What is Acupuncture?
The practice of acupuncture originated thousands of years ago in ancient China and expanded into other Asian and European countries prior to becoming a well known modality in the United States. While remaining rooted in Traditional Chinese Medicine, the process has steadily evolved to include other techniques such as cupping, qi gong, herbal medicines and the introduction of essential oils and various mind and body practices. While maintaining the Traditional Chinese Medicine core practice, TCM is considered a complimentary health approach to western medicine.
From a survey done in 2007, The National Institute of Health disclosed that at least 3.1 million people had tried acupuncture during that year and that participants who viewed the use of complementary and alternative medicine remained at a relatively stable rate (36–38%) over the past 10 years with the number of acupuncture treatments tripling between 1997 and 2007. ( National Health Interview Survey (NHIS) 2007 )
What Does Acupuncture Feel Like?
The first and most common assumption is that acupuncture is going to hurt since it does involve being stuck with needles. Fear or pain from the needles is one of the most common reasons that people discard acupuncture as a viable option actually.
But to the surprise of most who try it for the first time, acupuncture is not a painful experience. In some instances, acupuncture needles are inserted without the recipient feeling a thing due to the extra thin needles used in the procedure. The sensation created by the needle in acupuncture is known as de qi and it is a good thing.
Another way to think about de qi is that the acupuncture needle has awaken energy within the channel associated with the needle point and that it has produced movement throughout the body. When the channel is activated, change is initiated to removed the energy blockages that create discomfort in the body.
How Does Acupuncture Work?
The body has a series of acupuncture meridians or channels that flow through the body like a network of railway tracks. These meridians connect with all the major organs as well as with each other. On these railway tracks (meridians), there are railway stations (acupuncture points). Each acupuncture point has a special purpose; to treat a particular problem.
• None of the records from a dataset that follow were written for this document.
Lemma analysis_then_analysis_complete_witness :
  jobs Sample.one_running !! "job_1" = Some Sample.running_job
  /\ agent_status Sample.one_running "job_1" "analysis" = Some (JStr "pending")
  /\ agent_status
       (handleProcessOutput (rt := Reference.runtime)
          (handleProcessOutput (rt := Reference.runtime) Sample.one_running "job_1"
             (with_LF (Sample.record1 "stage" "analysis")))
          "job_1" (with_LF (Sample.record1 "stage" "analysis_complete")))
       "job_1" "analysis" = Some (JStr "completed").
Proof.
  split; [reflexivity|]. split; [vm_compute; reflexivity|].
  exact (proj1 (proj2 (analysis_then_analysis_complete Sample.one_running "job_1"
                         Sample.running_job eq_refl))).
Defined.

(** ** Chunks of the output stream *)

Section Chunks.
Context {rt : Runtime}.
Variable jobId : string.

Lemma fold_process_line_keeps_job lines m :
  is_Some (jobs m !! jobId) ->
  is_Some (jobs (fold_left (process_line jobId) lines m) !! jobId).
Proof.
  intros [job Hjob].
  pose proof (fold_process_line_status_le jobId lines m) as H.
  unfold job_status in H. rewrite Hjob in H.
  destruct (jobs (fold_left (process_line jobId) lines m) !! jobId); [by eexists|done].
Qed.

(** A chunk boundary right after a line feed is not seen. *)
Lemma handleProcessOutput_app m a b :
  handleProcessOutput m jobId (a +:+ String LF b)
  = handleProcessOutput (handleProcessOutput m jobId a) jobId b.
Proof.
  unfold handleProcessOutput.
  destruct (jobs m !! jobId) as [job|] eqn:E; [|by rewrite E].
  destruct (fold_process_line_keeps_job (output_lines a) m) as [job' ->]; [by eexists|].
  by rewrite output_lines_app, fold_left_app.
Qed.

Lemma handleProcessOutput_with_LF m a :
  handleProcessOutput m jobId (with_LF a) = handleProcessOutput m jobId a.
Proof. unfold handleProcessOutput. by rewrite output_lines_with_LF. Qed.

End Chunks.

(** C4, as the code has it: every chunk is cut into lines on its own and
    nothing is kept from one chunk to the next, so the end of a chunk acts
    as a line feed: two chunks one after the other leave the state that
    the first, a line feed and the second leave in one chunk. A stream cut
    right after line feeds (every chunk but the last ends with one) is
    therefore handled like the whole stream at once, and a line cut in
    two pieces is handled as the two lines its pieces are; when the first
    piece does not end with a closing brace and the second does not start
    with an opening one, as happens to a record cut inside, both are
    written to the console as plain output and the job is as before. *)
Theorem chunk_boundary_is_a_line_feed {rt : Runtime} (jobId : string) (m : Main) :
  (forall a b,
     handleProcessOutput (handleProcessOutput m jobId a) jobId b
     = handleProcessOutput m jobId (a +:+ String LF b))
  /\ (forall ls rest,
        fold_left (fun m' chunk => handleProcessOutput m' jobId chunk)
          (map with_LF ls ++ [rest]) m
        = handleProcessOutput m jobId (stream ls rest))
  /\ (forall x y,
        is_Some (jobs m !! jobId) -> is_line x = true -> is_line y = true ->
        handleProcessOutput (handleProcessOutput m jobId x) jobId y
        = process_line jobId (process_line jobId m x) y
        /\ (endsWith "}" (trim x) = false -> startsWith "{" (trim y) = false ->
            handleProcessOutput (handleProcessOutput m jobId x) jobId y
            = console_write (log_output jobId y) (console_write (log_output jobId x) m))).
Proof.
  split; [|split].
  - intros a b. symmetry. apply handleProcessOutput_app.
  - intros ls rest. revert m. induction ls as [|l ls IH]; intros m; [reflexivity|].
    cbn [map app fold_left stream fold_right]. rewrite IH.
    fold (stream ls rest).
    by rewrite handleProcessOutput_app, handleProcessOutput_with_LF.
  - intros x y [job Hjob] Hx Hy.
    assert (E : handleProcessOutput (handleProcessOutput m jobId x) jobId y
                = process_line jobId (process_line jobId m x) y).
    { unfold handleProcessOutput at 2. rewrite Hjob, (output_lines_line x Hx).
      cbn [fold_left].
      destruct (process_line_keeps_job jobId m x) as [job1 Hjob1]; [by eexists|].
      unfold handleProcessOutput. by rewrite Hjob1, (output_lines_line y Hy). }
    split; [exact E|]. intros Ex Ey. rewrite E.
    unfold process_line. by rewrite Ex, Ey, andb_false_r.
Qed.

Lemma chunk_boundary_is_a_line_feed_witness :
  let first := "{" +:+ Sample.quoted "stage" +:+ ":" +:+ String DQUOTE "ana" in
  let second := "lysis" +:+ String DQUOTE "}" in
  (is_Some (jobs Sample.one_running !! "job_1")
   /\ is_line first = true /\ is_line second = true
   /\ endsWith "}" (trim first) = false /\ startsWith "{" (trim second) = false)
  /\ handleProcessOutput (rt := Reference.runtime)
       (handleProcessOutput (rt := Reference.runtime) Sample.one_running "job_1" first)
       "job_1" second
     = console_write (log_output "job_1" second)
         (console_write (log_output "job_1" first) Sample.one_running).
Proof.
  cbn zeta. split; [split; [by eexists | repeat split]|].
  exact (proj2 (proj2 (proj2 (chunk_boundary_is_a_line_feed (rt := Reference.runtime)
                                "job_1" Sample.one_running))
                  ("{" +:+ Sample.quoted "stage" +:+ ":" +:+ String DQUOTE "ana")
                  ("lysis" +:+ String DQUOTE "}")
                  (ex_intro _ Sample.running_job eq_refl) eq_refl eq_refl)
           eq_refl eq_refl).
Defined.

(** C4 fails on the code: the record [{"stage":"analysis"}] arrives cut
    in the middle of the word analysis. Neither piece is wrapped in braces, so each is
    written to the console as plain output and the job is as before; in
    one chunk the same record sets the stage. *)
Lemma split_record_is_lost :
  let first := "{" +:+ Sample.quoted "stage" +:+ ":" +:+ String DQUOTE "ana" in
  let second := "lysis" +:+ String DQUOTE "}" in
  let cut := handleProcessOutput (rt := Reference.runtime)
               (handleProcessOutput (rt := Reference.runtime) Sample.one_running "job_1" first)
               "job_1" (with_LF second) in
  let whole := handleProcessOutput (rt := Reference.runtime) Sample.one_running "job_1"
                 (with_LF (first +:+ second)) in
  first +:+ second = Sample.record1 "stage" "analysis"
  /\ jobs cut = jobs Sample.one_running
  /\ ipc cut = []
  /\ console cut = [log_output "job_1" first; log_output "job_1" second]
  /\ (stage ∘ progress) <$> jobs whole !! "job_1" = Some (JStr "analysis")
  /\ agent_status whole "job_1" "analysis" = Some (JStr "running").
Proof. repeat split; vm_compute; reflexivity. Qed.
Imagine if a railway station was blocked for some reason. People wouldn’t be able to reach the station, nor pass through the station to their destination. Slowly, business would be disrupted. If the tracks were repaired and the trains began running again, order would resume. It’s the same with acupuncture points, if there is a blockage at one of the points, the problem is seen further along the meridian. This is why an acupuncture point in the hand or foot can treat a headache, because the channel flows to the head.
Often, there are numerous blockages at many acupuncture points. Some acupuncture points lie deeply in the body and others closer to the surface. Over the centuries, the Chinese have accumulated diagnostic theories associated with the meridians that belong to specific organs. For example, headaches might be attributed to the liver and other times to the spleen; different points will be selected for different people. Acupuncture also balances yin and yang. (Acupuncture Clinic)
Acupuncture points, or “acupoints,” are specific locations on the body that are the focus of acupuncture treatments. TCM explains acupuncture as a technique for “balancing the flow of energy or life force,” and that energy can be reached by stimulating small specific channels on the body.
TCM practitioners believe that there is a flow, known as “qi” or “chi,” that is located in certain “meridians” throughout the body. Chi is thought to be what separates the sick from the healthy — and when chi is not balanced, illness, pain, poor sleep, and fatigue can all occur.
There are 14 major energy-channel meridians on the body, with hundreds of points located along each meridian where acupuncture needles are inserted.
These include some 360 different points on the hands, arms, feet, head, back and over the major organs. The belief is that by inserting needles lightly into certain points on the body, the chi flow can be tapped into and the patient’s energy can be rebalanced.
Acupuncture points tend to be located where nerves enter a muscle, the midpoint of a muscle, or at a point where muscle joins with bone.
Some of the major acupuncture meridians include:
Large Intestine Meridian
Small Intestine Meridian
Urinary Bladder Meridian
Is Acupuncture a Viable Therapy Option?
One of the most popular uses of acupuncture is to reduce chronic pain throughout the body in a natural way, without the need for medications that can cause unwanted side effects.
Most of the studies investigating acupuncture to date have examined whether acupuncture can safely reduce pain. However, it’s expected that in the next several years, researchers will continue to study whether or not it might help with other conditions, too – including anxiety, depression, inflammation, hot flashes, side effects of chemotherapy and insomnia.